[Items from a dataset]
+---+

(* ===== verification/Authoring.v ===== *)
(** * Authoring sessions and assignments (internal/serverstore/authoring.go,
      authoring_fake.go)

    The reference store of the writers' side: the sessions of the farm, the
    coordinates they hold, and the ledger of attempts behind each coordinate
    (Ledger.v).  An operation runs under the store's mutex and is given one
    reading of the clock.  A [range] over the assignments visits them in any
    order, so the operations that leave the loop early take the order from
    [GoMapRange]; a session is found by its id, which at most one row has. *)

From stdpp Require Import gmap.
From S2P Require Import Prelude GoStrings GoUnicode GoStd StringFacts WordFacts Calendar Purl Env Targets Validate Queue Ledger.

#[local] Open Scope csx_scope.

(** ** Rows *)

Definition MaxAuthoringSessions : Z := 64.

Inductive session_error := ErrAuthoringSessionLimit | ErrAuthoringSessionMissing | ErrAuthoringSessionExpired.

Record AuthoringSessionRow := mkSession {
  se_TokenHash : string; se_SessionID : string; se_Label : string; se_Model : string; se_Reasoning : string; se_IssuedAt : Z; se_LastRefreshAt : Z;
  se_IdleExpiresAt : Z; se_LastRefreshIP : string; se_ComputerName : string; se_RevokedAt : Z }.

(** What a claim reads of a [WantedRow]. *)
Record WantedRow := mkWanted {
  wa_Ecosystem : string; wa_Name : string; wa_Version : string; wa_Symbol : string; wa_Asks : Z; wa_Kind : string; wa_Score : Z; wa_Axis : string }.

(** [strings.LastIndex]. *)
Fixpoint LastIndex (s sub : string) : option nat :=
  match s with
  | "" => if HasPrefix "" sub then Some O else None
  | String _ s' => match LastIndex s' sub with Some i => Some (S i) | None => if HasPrefix s sub then Some O else None end
  end%string.

Definition authoringPeerIdentity (sessionID label computerName : string) : string :=
  let peer := TrimSpace computerName in
  if negb (String.eqb peer "") then peer
  else
    let peer := TrimSpace label in
    let peer := match LastIndex peer "-slot" with Some (S i) => str_take (S i) peer | _ => peer end in
    if negb (String.eqb peer "") then peer else sessionID.

Record authoring_store := mkAuthoring {
  au_authoring : gmap string AuthoringSessionRow;
  au_authoringWork : gmap work_key AuthoringWorkRow;
  au_authoringAttempts : gmap work_key authoringLedger }.
Definition new_authoring_store : authoring_store := mkAuthoring ∅ ∅ ∅.

Definition set_sessions v st := mkAuthoring v (au_authoringWork st) (au_authoringAttempts st).
Definition set_assignments v st := mkAuthoring (au_authoring st) v (au_authoringAttempts st).
Definition set_attempts v st := mkAuthoring (au_authoring st) (au_authoringWork st) v.

(** ** Sessions *)

Definition session_live (now : Z) (row : AuthoringSessionRow) : bool := is_zero_time (se_RevokedAt row) && (now <? se_IdleExpiresAt row).

Definition session_rows (st : authoring_store) : list AuthoringSessionRow := map snd (map_to_list (au_authoring st)).
Definition find_session (sessionID : string) (st : authoring_store) : option AuthoringSessionRow :=
  find (fun row => String.eqb (se_SessionID row) sessionID) (session_rows st).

+---+

### Try it
Return the whole of the data, character for character.

### Worked solution
(* ===== verification/Authoring.v ===== *)
(** * Authoring sessions and assignments (internal/serverstore/authoring.go,
      authoring_fake.go)

    The reference store of the writers' side: the sessions of the farm, the
    coordinates they hold, and the ledger of attempts behind each coordinate
    (Ledger.v).  An operation runs under the store's mutex and is given one
    reading of the clock.  A [range] over the assignments visits them in any
    order, so the operations that leave the loop early take the order from
    [GoMapRange]; a session is found by its id, which at most one row has. *)

From stdpp Require Import gmap.
From S2P Require Import Prelude GoStrings GoUnicode GoStd StringFacts WordFacts Calendar Purl Env Targets Validate Queue Ledger.

#[local] Open Scope csx_scope.

(** ** Rows *)

Definition MaxAuthoringSessions : Z := 64.

Inductive session_error := ErrAuthoringSessionLimit | ErrAuthoringSessionMissing | ErrAuthoringSessionExpired.

Record AuthoringSessionRow := mkSession {
  se_TokenHash : string; se_SessionID : string; se_Label : string; se_Model : string; se_Reasoning : string; se_IssuedAt : Z; se_LastRefreshAt : Z;
  se_IdleExpiresAt : Z; se_LastRefreshIP : string; se_ComputerName : string; se_RevokedAt : Z }.

(** What a claim reads of a [WantedRow]. *)
Record WantedRow := mkWanted {
  wa_Ecosystem : string; wa_Name : string; wa_Version : string; wa_Symbol : string; wa_Asks : Z; wa_Kind : string; wa_Score : Z; wa_Axis : string }.

(** [strings.LastIndex]. *)
Fixpoint LastIndex (s sub : string) : option nat :=
  match s with
  | "" => if HasPrefix "" sub then Some O else None
  | String _ s' => match LastIndex s' sub with Some i => Some (S i) | None => if HasPrefix s sub then Some O else None end
  end%string.

Definition authoringPeerIdentity (sessionID label computerName : string) : string :=
  let peer := TrimSpace computerName in
  if negb (String.eqb peer "") then peer
  else
    let peer := TrimSpace label in
    let peer := match LastIndex peer "-slot" with Some (S i) => str_take (S i) peer | _ => peer end in
    if negb (String.eqb peer "") then peer else sessionID.

Record authoring_store := mkAuthoring {
  au_authoring : gmap string AuthoringSessionRow;
  au_authoringWork : gmap work_key AuthoringWorkRow;
  au_authoringAttempts : gmap work_key authoringLedger }.
Definition new_authoring_store : authoring_store := mkAuthoring ∅ ∅ ∅.

Definition set_sessions v st := mkAuthoring v (au_authoringWork st) (au_authoringAttempts st).
Definition set_assignments v st := mkAuthoring (au_authoring st) v (au_authoringAttempts st).
Definition set_attempts v st := mkAuthoring (au_authoring st) (au_authoringWork st) v.

(** ** Sessions *)

Definition session_live (now : Z) (row : AuthoringSessionRow) : bool := is_zero_time (se_RevokedAt row) && (now <? se_IdleExpiresAt row).

Definition session_rows (st : authoring_store) : list AuthoringSessionRow := map snd (map_to_list (au_authoring st)).
Definition find_session (sessionID : string) (st : authoring_store) : option AuthoringSessionRow :=
  find (fun row => String.eqb (se_SessionID row) sessionID) (session_rows st).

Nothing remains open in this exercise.